Giorgi fa un po’ di statistica a mente: in carriera ha firmato trecento smoking, una cinquantina di tight e una ventina di frac. Una clientela triestina, italiana, internazionale. Che tramanda codici precisi e inappuntabili: «Lo smoking va indossato di sera - narra Giorgi - mentre il tight è strettamente legato al matrimonio e non si può indossare dopo le ore 18. Il frac significa “gran sera”, in genere è riservato a diplomatici e a direttori d’orchestra». Una creazione sartoriale ha inevitabilmente il suo prezzo: si parte da 2 mila euro, eppoi si può soltanto salire, a seconda del tessuto scelto.

 

 

Il protagonista di questo racconto è d’orgogliosa origine calabrese, essendo nato a San Luca, in provincia di Reggio Calabria, nel 1943. A 18 anni, correva l’anno 1961, è salito a Trieste, dove ha trovato il primo ingaggio nella sartoria Ceravolo, allora in corso Italia. Poi si è messo in proprio e nel 1969 ha aperto l’atelier di via San Spiridione.

Con gli americani va forte: «Avevo come cliente un diplomatico statunitense, per il quale ho continuato a lavorare anche quando è uscito dalla carrière ed è diventato presidente di una casa cinematografica. Gli avrò preparato una trentina di vestiti». Un bel colpo lo mise a segno nella serata degli Oscar del 2008, quando sulla passerella di Los Angeles un suo frac, per il tramite dell’Ice, venne indossato da John Cusack, attore famoso che ha recitato con Woody Allen, Alan Parker, Terrence Malick, Clint Eastwood. Quel frac made in Trieste gli piacque.

Giorgi predilige l’abito da uomo, ma non si sottrae al “classico” per donna, cappotti e tailleur. Ha sconfinato oltre le stoffe con “Profumo di bora”, creato con altri colleghi al caffè Greco nella romana via Condotti.

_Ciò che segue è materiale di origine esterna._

(** X20: afterNav, content.js:516, clears [running] without regard to a pass under
    way: after the reset a call of solveInThisFrame() always starts a pass,
    which sets the flag and waits beside the passes already there; so a call,
    the reset, and a second call leave two passes waiting in the same frame,
    both having set the flag. *)
Theorem afterNav_reset_lets_a_second_pass_in
    {W : Type} (h : Handler PageCall W) (isTop : bool) (fr : FrameState W) (w : W) :
  let fr' := act h isTop (afterNavReset fr) call in
  let twice := act h isTop (afterNavReset (act h isTop (idle w) call)) call in
  List.length (passes fr') = S (List.length (passes fr))
  /\ running fr' = true
  /\ flagWrites (log fr') = flagWrites (log fr) ++ [true]
  /\ List.length (passes twice) = 2%nat
  /\ flagWrites (log twice) = [true; true].
Proof.
  cbv zeta. unfold solveInThisFrame, tryBlock. cbn.
  destruct (h unit (setRunning true) (page fr)) as [[] w0]. cbn.
  destruct (h unit (setRunning true) w) as [[] w1]. cbn.
  destruct (h unit (setRunning true) w1) as [[] w2]. cbn.
  rewrite length_app, Nat.add_1_r, flagWrites_snoc. cbn [flagOf].
  now repeat split.
Qed.

End EventLoopFacts.

(* ------------------------------------------------------------------------- *)
(** ** The prompt and the letter of the reply *)

Module PromptFacts.
Import JsText Background Prompt Solver TextFacts BackgroundFacts.
Local Open Scope string_scope.

Lemma firstAF_skip (s rest : string) :
  firstAF s = None -> firstAF (s ++ rest) = firstAF rest.
Proof.
  induction s as [|c s IH]; simpl; [reflexivity|].
  destruct ((65 <=? code c)%N && (code c <=? 70)%N); [discriminate | exact IH].
Qed.

(** A decimal numeral holds no letter. *)
Lemma numeral_no_letter (d : Decimal.uint) :
  firstAF (toUpperCase (NilEmpty.string_of_uint d)) = None.
Proof. induction d; simpl; trivial. Qed.

Lemma firstLetterIndex_label (i : nat) (rest : string) :
  firstLetterIndex (label i ++ rest)
  = if (i <? 6)%nat then Z.of_nat i else firstLetterIndex rest.
Proof.
  do 6 (destruct i as [|i]; [reflexivity|]).
  unfold label. cbn [nth_error letters Nat.ltb Nat.leb].
  replace (nth_error (@nil string) i) with (@None string) by now destruct i.
  unfold firstLetterIndex, toUpperCase, decimal. rewrite smap_append.
  now rewrite firstAF_skip by apply numeral_no_letter.
Qed.

Lemma firstLetterIndex_lower_label (i : nat) (rest : string) :
  firstLetterIndex (toLowerCase (label i) ++ rest)
  = if (i <? 6)%nat then Z.of_nat i else firstLetterIndex rest.
Proof.
  do 6 (destruct i as [|i]; [reflexivity|]).
  unfold label. cbn [nth_error letters Nat.ltb Nat.leb].
  replace (nth_error (@nil string) i) with (@None string) by now destruct i.
  unfold firstLetterIndex, toUpperCase, toLowerCase, decimal. rewrite smap_append.
  rewrite firstAF_skip; [reflexivity|].
  generalize (Nat.to_uint (S (S (S (S (S (S i))))))). intros d.
  induction d; simpl; trivial.
Qed.

Lemma optionLines_nth (options : list string) (from i : nat) :
  nth_error (optionLines from options) i
  = option_map (fun o => label (from + i) ++ ". " ++ o) (nth_error options i).
Proof.
  revert from i. induction options as [|o rest IH]; intros from i.
  - now destruct i.
  - destruct i as [|i]; cbn [optionLines nth_error option_map].
    + now rewrite Nat.add_0_r.
    + rewrite IH. now rewrite Nat.add_succ_r.
Qed.

(** X21: The prompt of background.js:25-28 and the mapping of the reply,
    background.js:64-65.  A reply that starts with the label of option [i],
    in either case, is mapped back to [i] for the first six options.  From the
    seventh on the label is a number and names nothing: the reply is mapped by
    whatever follows it, so a reply that repeats such a line of the prompt is
    mapped by the first letter A-F of the option's own text.  The index sent is
    at most 5, and so is the first option solveOneQuestion tries. *)
Theorem reply_letter_maps_back_to_its_option (i : nat) (rest : string) :
  indexOfRaw (label i ++ rest)
    = (if (i <? 6)%nat then Z.of_nat i else indexOfRaw rest)
  /\ indexOfRaw (toLowerCase (label i) ++ rest)
     = (if (i <? 6)%nat then Z.of_nat i else indexOfRaw rest)
  /\ (forall options,
        match nth_error (optionLines 0 options) i with
        | Some line =>
            exists o, nth_error options i = Some o
                      /\ line = label i ++ ". " ++ o
                      /\ indexOfRaw line
                         = (if (i <? 6)%nat then Z.of_nat i else indexOfRaw o)
        | None => (List.length options <= i)%nat
        end)
  /\ (forall n raw, (aiChoiceOf n (Some (Num (indexOfRaw raw))) <= 5)%Z).
Proof.
  rewrite !indexOfRaw_firstLetterIndex.
  split; [apply firstLetterIndex_label|].
  split; [apply firstLetterIndex_lower_label|]. split.
  - intros options. rewrite optionLines_nth. cbn [Nat.add].
    destruct (nth_error options i) as [o|] eqn:Eo; cbn [option_map].
    + exists o. split; [reflexivity|]. split; [reflexivity|].
      rewrite !indexOfRaw_firstLetterIndex, firstLetterIndex_label.
      destruct (i <? 6)%nat; reflexivity.
    + now apply nth_error_None.
  - intros n raw. unfold aiChoiceOf. cbn [indexOrZero].
    rewrite indexOfRaw_firstLetterIndex.
    pose proof (firstLetterIndex_range raw). lia.
Qed.
(** When the variants all have the same fields, the output can be
    opened and [process_variants] returns, [main] writes the header and
    one row per variant and exits with status 0. *)
Theorem report_is_written (fuel : nat) (v0 : dict) (vs : list dict)
    (output_tsv : string) (sched : schedule) (now : Z) (net : nat -> exchange)
    (fs : filesystem) (rs : list dict) :
  Forall (fun v => keys v = keys v0) vs ->
  writable fs output_tsv = true ->
  process_variants fuel (v0 :: vs) sched now net = Returned rs ->
  exists r0,
    hd_error rs = Some r0
    /\ keys r0 = keys (dict_update v0 null_annotation)
    /\ main (Some (v0 :: vs)) output_tsv fuel sched now net fs
       = Some (0, store output_tsv (report (keys r0) rs) fs)
    /\ List.length (report (keys r0) rs) = S (S (List.length vs)).
Proof.
  intros Hkeys Hw Hr.
  destruct (process_variants_annotated _ _ _ _ _ _ Hr) as [Hlen Hann].
  assert (Hk : Forall (fun r => keys r = keys (dict_update v0 null_annotation)) rs).
  { eapply Forall_impl; [|exact Hann].
    intros r (v & Hv & u & Hu & ->).
    apply keys_dict_update_congr; [exact Hu|].
    destruct Hv as [<-|Hv]; [reflexivity|].
    rewrite Forall_forall in Hkeys. now apply Hkeys. }
  destruct rs as [|r0 rest]; [discriminate|].
  exists r0. inversion Hk as [|? ? Hk0 Hkrest]; subst.
  split; [reflexivity|]. split; [exact Hk0|]. split.
  - unfold main. rewrite Hr, write_to_tsv_uniform; auto.
    eapply Forall_impl; [|exact Hkrest].
    intros r Hkr. rewrite Hkr, Hk0. apply incl_refl.
  - unfold report. simpl. rewrite length_map. simpl in Hlen. lia.
Qed.

Lemma report_is_written_example :
  exists r0,
    hd_error [dict_update variant_B (extracted "G" payload_A);
              dict_update variant_A (extracted "T" payload_A)] = Some r0
    /\ keys r0 = keys (dict_update variant_A null_annotation)
    /\ main (Some [variant_A; variant_B]) "out.tsv" 1
         [(1%nat, 0); (0%nat, 0); (1%nat, 5); (0%nat, 7)] noon (always (ok payload_A))
         {| writable := fun _ => true; files := [] |}
       = Some (0, store "out.tsv"
                    (report (keys r0)
                       [dict_update variant_B (extracted "G" payload_A);
                        dict_update variant_A (extracted "T" payload_A)])
                    {| writable := fun _ => true; files := [] |})
    /\ List.length (report (keys r0)
                      [dict_update variant_B (extracted "G" payload_A);
                       dict_update variant_A (extracted "T" payload_A)]) = 3%nat.
Proof.
  apply (report_is_written 1 variant_A [variant_B] "out.tsv"
           [(1%nat, 0); (0%nat, 0); (1%nat, 5); (0%nat, 7)] noon
           (always (ok payload_A)) {| writable := fun _ => true; files := [] |}).
  - repeat constructor.
  - reflexivity.
  - vm_compute. reflexivity.
Defined.

(** * Further properties of the rate limiter *)

Lemma admitted_below (w : world) :
  req_count (client w) < reqs_per_sec (client w) ->
  clock (admitted w) = clock w
  /\ req_count (client (admitted w)) = req_count (client w) + 1
  /\ last_req (client (admitted w)) = last_req (client w)
  /\ reqs_per_sec (client (admitted w)) = reqs_per_sec (client w)
  /\ slept (trace (admitted w)) = slept (trace w).
Proof.
  intros Hlt. unfold admitted, _apply_rate_limit. simpl.
  assert ((req_count (client w) >=? reqs_per_sec (client w)) = false) as ->
    by lia.
  simpl. repeat split; auto.
  assert (Happ : forall l l', slept (l ++ l') = slept l + slept l').
  { induction l as [|ev l IH]; intros l'; simpl; auto.
    destruct ev; rewrite ?IH; lia. }
  rewrite !Happ. simpl. lia.
Qed.

Lemma admitted_reset (w : world) :
  reqs_per_sec (client w) <= req_count (client w) ->
  clock (admitted w) = Z.max (clock w) (last_req (client w) + second)
  /\ req_count (client (admitted w)) = 1
  /\ last_req (client (admitted w)) = clock (admitted w)
  /\ reqs_per_sec (client (admitted w)) = reqs_per_sec (client w).
Proof.
  intros Hge. unfold admitted, _apply_rate_limit.
  cbn -[Z.add Z.sub Z.max Z.ltb Z.geb second].
  assert ((req_count (client w) >=? reqs_per_sec (client w)) = true) as ->
    by lia.
  cbn -[Z.add Z.sub Z.max Z.ltb Z.geb second].
  destruct (clock w - last_req (client w) <? second) eqn:E;
    cbn -[Z.add Z.sub Z.max Z.ltb Z.geb second]; unfold wake_time;
    cbn -[Z.add Z.sub Z.max Z.ltb Z.geb second];
    repeat split; auto; lia.
Qed.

Ma ha sconfinato dal punto di vista geografico, quando a metà anni ’90 ha partecipato a una sfilata nella remota Ulan Bator, capitale della Mongolia. Oppure quando è stato contattato da un grande produttore cinese per una joint venture dedicata all’abito da sera. Oppure quando è stato lì lì per collocare i suoi vestiti nel Qatar, da dove sarebbero stati distribuiti nei vicini Emirati. Nonostante il pressing professionale, Giorgi non ha disdegnato l’impegno associativo, anzi. In Confartigianato è stato vicepresidente nazionale di categoria e per un ventennio ha timonato la stessa categoria a Trieste. Dove, tra l’altro, era stato organizzatore della sfilata “Tra cielo e mare” in piazza Unità.

Mentre Giorgi racconta una milizia sartoriale che ormai data 55 anni, due collaboratrici sono all’opera nel laboratorio, dove stanno preparando una giacca. Il sarto calabrese trapiantato a Trieste ha un piccolo sogno: portare qui la mostra che venne allestita un paio di anni fa a villa Torlonia nella Capitale. In quell’occasione vennero rivisitati gli abiti indossati dai presidenti della Repubblica: un gruppo di sarti si divise il compito. A Giorgi toccò Giovanni Gronchi. Che, tra l’altro, risiedeva lì vicino, in una traversa di via Nomentana.